We were part of a conversation with Mayor Vonda Malone, Andrea Mason and Triple J's Brooke Boney celebrating the most incredible NAIDOC Theme yet, #BecauseOfHerWeCan

Here's what I said:
We hear a lot of cant’s in our lives. Your people can’t do that. We can’t do that . You can’t do that.. It seems as though the bigger our dreams get for the future, the louder the can’ts can get until out of our own lips slips the words I can’t…. At 29 years of age, learning who I was, which Country I belonged to I didn’t think I could either.
Ten years later I’m an Aboriginal geek – an indigenous digital futures technologist who works with red, yellow, black and white geeks to build our digital cultural futures.
I’ve heard my fair share of you cant’s over the past 6 years while building our storytelling app, Indigital Storytelling. I wanted the right people to tell the right story, from the right place at the right time at our cultural places and in libraries, galleries and museums in a way that makes economic benefits of our Peoples. I developed a way technology can help us achieve this on Country and off that has cultural integrity, but that also shares profits with our Peoples.
When I was starting to build my app people said that’s great Mik, but Aboriginal People Can’t use technology; women can’t develop technology, and successful technology company’s certainly can’t be developed from remote Aboriginal communities led by women. My personal favourite is ‘can I speak to the guy in charge’. But I didn’t believe them because I have been lucky.
While others said I can’t and when I started to believe it for myself, my mother and father, and my grandmother and grandfather and my very patient partner Pete taught me not to hear that ‘t’ on the end of that word can’t. Because if you can’t hear the t on can’t, suddenly you have can.

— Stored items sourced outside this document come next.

Lemma IsOpen_kept e cb id name m :
  sameConfig (IsOpen e cb id name m).1.1 cb ∧ (store_ok cb → store_ok (IsOpen e cb id name m).1.1).
Proof.
  rewrite IsOpen_cases. destruct (circuitOf cb id m) as [c|] eqn:Hc; [|by split].
  pose proof (probeIfCooldownElapsed_ok e cb c) as Hp.
  destruct (probeIfCooldownElapsed e cb c) as [c' p]. cbn [fst] in *. split; [by destruct cb|].
  intros Hok. apply store_ok_put; [done|]. by eapply Hp, Hok.
Qed.

(** Every operation keeps the breaker's configuration and invariant. *)
Lemma perform_kept e cb id name m o :
  env_ok e → config_ok cb → store_ok cb →
  sameConfig (perform e cb id name m o) cb ∧ store_ok (perform e cb id name m o).
Proof.
  intros He Hcb Hok. pose proof (store_ok_default cb id m Hok) as Hc. destruct o as [by429 cause|st hint acc| |sv cause|]; simpl.
  - pose proof (recordFailure_charged e cb id name m by429 cause) as Hch.
    split; [by eapply charged_config|]. eapply charged_store_ok; [exact Hch|by apply failed_ok|done].
  - pose proof (recordExhausted_charged e cb id name m st hint acc) as Hch.
    split; [by eapply charged_config|]. eapply charged_store_ok; [exact Hch|by apply exhausted_ok|done].
  - pose proof (RecordSaturated_charged e cb id name m) as Hch.
    split; [by eapply charged_config|]. eapply charged_store_ok; [exact Hch|by apply saturated_ok|done].
  - pose proof (recordSuccess_charged e cb id name m sv cause) as Hch.
    split; [by eapply charged_config|]. eapply charged_store_ok; [exact Hch|by apply succeeded_ok|done].
  - destruct (IsOpen_kept e cb id name m) as [? Hk]. split; [done|by apply Hk].
Qed.

Lemma perform_undisturbed e cb id name m o : undisturbed e cb (perform e cb id name m o) id m.
Proof.
  destruct o as [by429 cause|st hint acc| |sv cause|]; cbn [perform].
  - eapply charged_undisturbed, recordFailure_charged.
  - eapply charged_undisturbed, recordExhausted_charged.
  - eapply charged_undisturbed, RecordSaturated_charged.
  - eapply charged_undisturbed, recordSuccess_charged.
  - split; intros; [|left]; apply IsOpen_phase.
Qed.

Lemma perform_phase e cb id name m o :
  env_ok e → config_ok cb → store_ok cb →
  phaseAt e (perform e cb id name m o) id m =
    transition (effectiveThreshold cb) (HalfOpenMaxProbes cb) o (phaseAt e cb id m).
Proof.
  intros He Hcb Hok. pose proof (store_ok_default cb id m Hok) as Hc.
  destruct o as [by429 cause|st hint acc| |sv cause|]; cbn [perform transition].
  - rewrite (charged_phase _ _ _ _ _ _ _ _ (recordFailure_charged e cb id name m by429 cause)). by apply failed_phase.
  - rewrite (charged_phase _ _ _ _ _ _ _ _ (recordExhausted_charged e cb id name m st hint acc)). by apply exhausted_phase.
  - rewrite (charged_phase _ _ _ _ _ _ _ _ (RecordSaturated_charged e cb id name m)). apply saturated_phase.
  - rewrite (charged_phase _ _ _ _ _ _ _ _ (recordSuccess_charged e cb id name m sv cause)). apply succeeded_phase.
  - apply IsOpen_phase.
Qed.

(** ** Lemmas: progress *)

(** Phases other than darkness do not move on their own. *)
Lemma serving_state e r c k : phaseOf e r c = Serving k ↔ state c = StateClosed ∧ consecutiveFails c = k.
Proof.
  unfold phaseOf, logicalStateWith. destruct (state c), (stillDark e c r); cbn; naive_solver.
Qed.

Lemma serving_anytime e e' cb id m k : phaseAt e cb id m = Serving k → phaseAt e' cb id m = Serving k.
Proof. unfold phaseAt. by rewrite !serving_state. Qed.

Lemma onTrial_phase e cb id m j : onTrial cb id m j → phaseAt e cb id m = Probing j.
Proof.
  intros (c & Hm & Hs & Hj). unfold phaseAt. rewrite Hm. unfold phaseOf, logicalStateWith. cbn [default].
  change (Datatypes.id c) with c. rewrite Hs. cbn. by rewrite Hj.
Qed.

Lemma failAll_streak id name m cause es cb k :
  Forall env_ok es → config_ok cb → store_ok cb → (∀ e, phaseAt e cb id m = Serving k) →
  k + Z.of_nat (length es) < effectiveThreshold cb →
  let cb' := failAll id name m cause cb es in
  sameConfig cb' cb ∧ store_ok cb' ∧ ∀ e, phaseAt e cb' id m = Serving (k + Z.of_nat (length es)).
Proof.
  revert cb k. induction es as [|e es IH]; intros cb k Hes Hcb Hok Hph Hlt; cbn [failAll foldl length] in *.
  { split; [reflexivity|]. split; [done|]. intros e. rewrite Hph. f_equal. lia. }
  apply Forall_cons in Hes as [He Hes].
  destruct (perform_kept e cb id name m (Fail false cause) He Hcb Hok) as [Hcfg Hok1].
  pose proof (perform_phase e cb id name m (Fail false cause) He Hcb Hok) as Hp1.
  cbn [perform transition] in *. fold (RecordFailure e cb id name m cause) in *. rewrite Hph in Hp1. simpl in Hp1.
  rewrite (proj2 (Z.leb_gt _ _)) in Hp1 by lia.
  set (cb1 := (RecordFailure e cb id name m cause).1) in *.
  destruct (IH cb1 (k + 1) Hes) as (H1 & H2 & H3).
  - by rewrite Hcfg.
  - done.
  - intros e'. by eapply serving_anytime.
  - rewrite Hcfg. lia.
  - split; [by etransitivity|]. split; [done|]. intros e'. rewrite H3. f_equal. lia.
Qed.

Lemma succeedAll_trial id name m es cb j :
  Forall env_ok es → config_ok cb → store_ok cb → onTrial cb id m j →
  j + Z.of_nat (length es) < HalfOpenMaxProbes cb →
  let cb' := succeedAll id name m cb es in
  sameConfig cb' cb ∧ store_ok cb' ∧ onTrial cb' id m (j + Z.of_nat (length es)).
Proof.
  revert cb j. induction es as [|e es IH]; intros cb j Hes Hcb Hok Htr Hlt; cbn [succeedAll foldl length] in *.
  { split; [reflexivity|]. split; [done|]. by rewrite Z.add_0_r. }
  apply Forall_cons in Hes as [He Hes].
  destruct (perform_kept e cb id name m (Succeed true (MkCause 0 causeSuccess)) He Hcb Hok) as [Hcfg Hok1].
  pose proof (recordSuccess_charged e cb id name m true (MkCause 0 causeSuccess)) as Hch.
  cbn [perform] in *. fold (RecordSuccess e cb id name m) in *.
  assert (onTrial (RecordSuccess e cb id name m).1 id m (j + 1)) as Htr1.
  { eexists. split; [apply (charged_here _ _ _ _ _ _ _ Hch)|].
    pose proof (onTrial_phase e _ _ _ _ Htr) as Hph. unfold phaseAt in Hph.
    set (c := default newCircuit (circuitOf cb id m)) in *.
    pose proof (reached_phase e cb (MkCause 0 causeSuccess) c) as Hr. cbv zeta in Hr. rewrite Hph in Hr. destruct Hr as [Hs Hj].
    unfold succeeded. cbv zeta. circuit_fields. rewrite Hs, Hj. rewrite (proj2 (Z.leb_gt _ _)) by lia.
    circuit_fields. done. }
  set (cb1 := (RecordSuccess e cb id name m).1) in *.
  destruct (IH cb1 (j + 1) Hes) as (H1 & H2 & H3).
  - by rewrite Hcfg.
  - done.
  - done.
  - rewrite Hcfg. lia.
  - split; [by etransitivity|]. split; [done|].
    replace (j + Z.of_nat (S (length es))) with (j + 1 + Z.of_nat (length es)) by lia. exact H3.
Qed.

I can, do and should do my work in technology futures and you should join me, because in a way our cultural futures depend on it. You see, we all know about the gap in education and health but you might not think about the chasm we are about to be in - the digital skills chasm. This is why technology futures for our tiddas is critical:
Our women are in sectors of the economy which will be disproportionally impacted by technology enabled automation – basically robots. 57% of jobs which are projected to be displaced between now and 2026 (only 9 years) will belong to women. If you work in customer service, education or administration your work futures will be at risk.
The way you think you make money is about to change because cash is about to become obsolete. Just like movie-rental stores, physical maps and telephone landlines the plastic dollar is next to be phased out. Businesses and cultural institutions already know this. I was just at a museum that had pay wave on top of that donation box that would usually be filled with cash. Digital donations.

Not only will we deal in digital currencies through our phones, but the types of currencies we value are changing. Suddenly, digitalised cultural knowledge is extremely valuable. Think of a basic building blocks of life and our cultural knowledge for medicines, nutraceuticals, food and water. These are already being made in digital formats with the data being sold for commercialisation. We need to make sure we have a place at the negotiation tables to economically benefit from these transactions.
If you are thinking you can’t deal with that, I’m hear to tell you that you CAN, and you will also benefit if you start encouraging our tiddas to build their digital skills. Right now Aboriginal and Torres Strait Islander women are amongst the most digitally disadvantaged peoples in Australia – but we are working hard to change that so we don’t just consume other peoples technologies, but we build them ourselves in ways that honour and uphold our cultures. Because of her, we can. And because of our decedents, we will.